When I checked out TrueNAS’s alert settings, they do not have a generic webhook as an option, but they seem to support Slack.
I quickly logged into relaye.io, created a new Webhook Input and passed the url into the Slack configuration
With that configured, I could now configure how I want to receive my notification on relaye.io end.
With relaye, I can create outputs to a bunch of integrations that I’ve support with many more planned in the coming months ahead.
As I already have an existing output setup, all I need to do is to have it configured to route the Input to an existing Output.

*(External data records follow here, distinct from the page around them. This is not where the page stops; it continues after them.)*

Lemma byte_op_Some b op : byte_op b = Some op → b = op_byte op.
Proof. unfold byte_op. intros H. case_guards; bool_to_prop; by subst. Qed.

(** What is decoded starts with the layout of what it returns. *)
Lemma decoded_Some data f :
  decoded data = Some f → expressible f ∧ ∃ rest, chars data = layout f ++ rest.
Proof.
  rewrite decoded_slices. unfold decode_slices. set (d := chars data). intros H.
  destruct (N.ltb_spec (vsize d) (1 + 8 + 8 + 4 + 4)) as [|Hhdr]; [done|].
  apply bind_Some in H as (op & Hop%byte_op_Some & H).
  set (klen := le_val (slice d 17 4)) in *.
  destruct (N.ltb_spec (vsize d) (21 + klen + 4)) as [|Hk]; [done|].
  set (vlen := le_val (slice d (21 + klen) 4)) in *.
  destruct (N.ltb_spec (vsize d) (21 + klen + 4 + vlen)) as [|Hv]; [done|]. simplify_eq.
  assert (vsize (slice d 21 klen) = klen) as Ek by (apply vsize_slice; lia).
  assert (vsize (slice d (21 + klen + 4) vlen) = vlen) as Ev by (apply vsize_slice; lia).
  unfold expressible, layout. cbn [f_op f_client f_seq f_key f_value].
  rewrite !String.list_ascii_of_string_of_list_ascii, Ek, Ev. split.
  - split_and!; [apply (le_val_read d 1 8)|apply (le_val_read d 9 8)|apply (le_val_read d 17 4)|
      apply (le_val_read d (21 + klen) 4)]; lia.
  - exists (drop (N.to_nat (21 + klen + 4 + vlen)) d).
    rewrite <- Hop.
    assert ([ascii_of_N (le_val (slice d 0 1))] = le_bytes 1 (le_val (slice d 0 1))) as ->.
    { unfold le_bytes. rewrite N.mod_small; [done|]. apply (le_val_read d 0 1). lia. }
    unfold klen at 1, vlen at 1.
    rewrite (le_bytes_read d 0 1 1), (le_bytes_read d 1 8 8), (le_bytes_read d 9 8 8),
      (le_bytes_read d 17 4 4), (le_bytes_read d (21 + klen) 4 4) by lia.
    rewrite <- !app_assoc, <- (slice_split d (21 + klen + 4) vlen),
      <- (slice_split d (21 + klen) 4), <- (slice_split d 21 klen),
      <- (slice_split d 17 4), <- (slice_split d 9 8), <- (slice_split d 1 8),
      <- (slice_split d 0 1) by lia.
    done.
Qed.

Lemma str_app l1 l2 : str (l1 ++ l2) = str l1 +:+ str l2.
Proof. induction l1 as [|b l1 IH]; simpl; [done|]. by rewrite IH. Qed.

(** What is serialized is what is read. *)
Lemma serialize_wire f :
  encodable f →
  ∃ out, serialize (f_op f) (f_client f) (f_seq f) (f_key f) (f_value f) = Some out ∧
         decoded out = Some f.
Proof.
  intros Hf. exists (str (layout f)). apply encodable_expressible in Hf as He.
  destruct Hf as (Hc & Hs & Hsz). split.
  - rewrite serialize_eq by lia. destruct f. simpl in *. by rewrite (proj2 (N.ltb_lt _ _)).
  - rewrite <- (app_nil_r (layout f)). by apply decoded_layout.
Qed.

(** ** The format *)

(** C25: a command whose fields fit is serialized without leaving the buffer, and
    deserialized to the same fields, also when more bytes follow. *)
Theorem command_roundtrip f rest :
  encodable f →
  ∃ out, serialize (f_op f) (f_client f) (f_seq f) (f_key f) (f_value f) = Some out ∧
         deserialize out = Some (Some f) ∧ deserialize (out +:+ rest) = Some (Some f).
Proof.
  intros Hf. destruct (serialize_wire f Hf) as (out & Hout & Hd). exists out.
  rewrite !deserialize_defined, Hd. split_and!; [done..|]. f_equal.
  apply decoded_Some in Hd as (He & tl & Hd).
  rewrite <- (String.string_of_list_ascii_of_string out), Hd.
  rewrite <- (String.string_of_list_ascii_of_string rest), <- str_app, <- app_assoc.
  by apply decoded_layout.
Qed.

(** C26: [deserialize] reads nothing outside its input, whatever that is; it accepts exactly
    the strings that start with the layout of expressible fields and returns those fields,
    and answers [false] for every other string. *)
Theorem deserialize_exact data :
  ∃ r, deserialize data = Some r ∧
    ∀ f, r = Some f ↔ expressible f ∧ ∃ rest, chars data = layout f ++ rest.
Proof.
  exists (decoded data). split; [apply deserialize_defined|]. intros f.
  split; [apply decoded_Some|]. intros (Hf & rest & Hd).
  rewrite <- (String.string_of_list_ascii_of_string data), Hd. by apply decoded_layout.
Qed.

(** A serialized command that lost its tail is refused, however little is
    missing. *)
Lemma truncated_refused f n :
  expressible f → (n < length (layout f))%nat → decoded (str (take n (layout f))) = None.
Proof.
  intros Hf Hn. destruct (decoded _) as [g|] eqn:Hd; [|done]. exfalso.
  apply decoded_Some in Hd as (Hg & rest & Hd).
  rewrite String.list_ascii_of_string_of_list_ascii in Hd.
  assert (f = g) as ->.
  { pose proof (decoded_layout f [] Hf) as Ef.
    pose proof (decoded_layout g (rest ++ drop n (layout f)) Hg) as Eg.
    rewrite app_assoc, <- Hd, take_drop in Eg. rewrite app_nil_r in Ef. congruence. }
  apply (f_equal length) in Hd. rewrite length_take, length_app in Hd. lia.
Qed.

(** The only undefined behaviour of [serialize] on strings below 4 GiB is
    the wrap-around of the 32-bit sum that sizes the buffer. *)
Lemma serialize_total_iff op c s key val :
  vsize (chars key) < pow32 → vsize (chars val) < pow32 →
  serialize op c s key val = None ↔ pow32 ≤ 25 + vsize (chars key) + vsize (chars val).
Proof.
  intros Hk Hv. rewrite serialize_eq by done.
  destruct (N.ltb_spec (25 + vsize (chars key) + vsize (chars val)) pow32); split;
    try done; lia.
Qed.

(** ** Instances *)

Definition sample : command_fields := mkFields APPEND 7 3 "key" "value".

Lemma command_roundtrip_witness :
  encodable sample ∧
  ∃ out, serialize APPEND 7 3 "key" "value" = Some out ∧
         deserialize out = Some (Some sample) ∧ deserialize (out +:+ "tail") = Some (Some sample).
Proof.
  split; [repeat split; reflexivity|].
  apply (command_roundtrip sample "tail"). repeat split; reflexivity.
Defined.

Lemma truncated_refused_witness :
  expressible sample ∧ decoded (str (take 32 (layout sample))) = None.
Proof.
  split; [repeat split; reflexivity|].
  apply (truncated_refused sample 32); [repeat split; reflexivity|apply Nat.ltb_lt; reflexivity].
Defined.

Lemma serialize_total_iff_witness :
  serialize PUT 1 1 "k" "v" = None ↔ pow32 ≤ 25 + vsize (chars "k") + vsize (chars "v").
Proof. apply (serialize_total_iff PUT 1 1 "k" "v"); reflexivity. Defined.
(* ===== verification/KvServer.v ===== *)
(** The replicated key-value server: [KvServer] of [inc/kv/kv_server.hpp].

    [on_apply] runs on the thread that drains the ready queue of the node, one
    committed command at a time, in three critical sections; the gRPC handlers
    [Put], [Get] and [Append] run beside it and wait on the promise that
    [on_apply] fulfils.  The Raft node is used through the interface [RaftApi],
    of which [Raft] is an instance. *)
From S2P Require Import Prelude Types RaftState RaftNode KvCodec.

#[local] Open Scope N_scope.

Inductive KvStatus := KV_SUCCESS | KV_NOTLEADER | KV_TIMEOUT.

#[export] Instance KvStatus_eq_dec : EqDecision KvStatus.
Proof. solve_decision. Defined.

Record CachedReply := mkCachedReply {
  cr_seq_num : N;
  cr_status : KvStatus;
  cr_value : string }.

(** A promise is the number of the shared state it belongs to. *)
Record PendingOp := mkPendingOp {
  po_client_id : N;
  po_seq_num : N;
  po_promise : N }.

Record KvServer := mkKvServer {
  store_ : gmap string string;
  rifl_ : gmap N CachedReply;
  pending_ : gmap N PendingOp;
  last_kv_applied_ : N }.

Definition KvServer_init : KvServer := mkKvServer ∅ ∅ ∅ 0.

Definition set_store_ (v : gmap string string) (s : KvServer) : KvServer :=
  mkKvServer v (rifl_ s) (pending_ s) (last_kv_applied_ s).
Definition set_rifl_ (v : gmap N CachedReply) (s : KvServer) : KvServer :=
  mkKvServer (store_ s) v (pending_ s) (last_kv_applied_ s).
Definition set_pending_ (v : gmap N PendingOp) (s : KvServer) : KvServer :=
  mkKvServer (store_ s) (rifl_ s) v (last_kv_applied_ s).
Definition set_last_kv_applied_ (v : N) (s : KvServer) : KvServer :=
  mkKvServer (store_ s) (rifl_ s) (pending_ s) v.

(** A value for a promise. *)
Definition fulfilment : Type := N * (KvStatus * string).

(** ** [on_apply] *)

(** Find the waiter of [index] and decide what it is told: the shared part of
    [notify_waiter_state_locked] and of the last section of [on_apply]. *)
Definition take_waiter (index client_id seq_num : N) (answer : KvStatus * string)
    (s : KvServer) : KvServer * option fulfilment :=
  match pending_ s !! index with
  | None => (s, None)
  | Some w =>
      let told :=
        if (po_client_id w =? client_id) && (po_seq_num w =? seq_num)
        then answer else (KV_TIMEOUT, EmptyString) in
      (set_pending_ (delete index (pending_ s)) s, Some (po_promise w, told))
  end.

Definition notify_waiter_state_locked (index applied_client_id applied_seq_num : N)
    (status : KvStatus) (value : string) (s : KvServer) : KvServer * option fulfilment :=
  take_waiter index applied_client_id applied_seq_num (status, value) s.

The neat thing is I can also route the same webhook from TrueNAS to multiple outputs at the same time so I can also receive the same notification via Discord if I add a new route to the same Input.
Now that I’ve wired the Input to a bunch of Outputs, I can start to send out a test alert on TrueNAS.
Oops
After hitting “Send Test Alert”, nothing seem to happen. I didn’t receive any message or notification on both Telegram and Discord.
I quickly went back into relaye.io to check my Input
Yikes! I forgot to change my template, so relaye wasn’t able to send out any message. By default relaye.io expects the webhook payload to contain a message
key, but in this case, there isn’t such a key.
Luckily relaye.io has a way to view the actual TrueNAS webhook payload, allowing me to update the output according to the payload, with a fancy “preview” widget to boot!
With that out of the way, lets test the Alert again.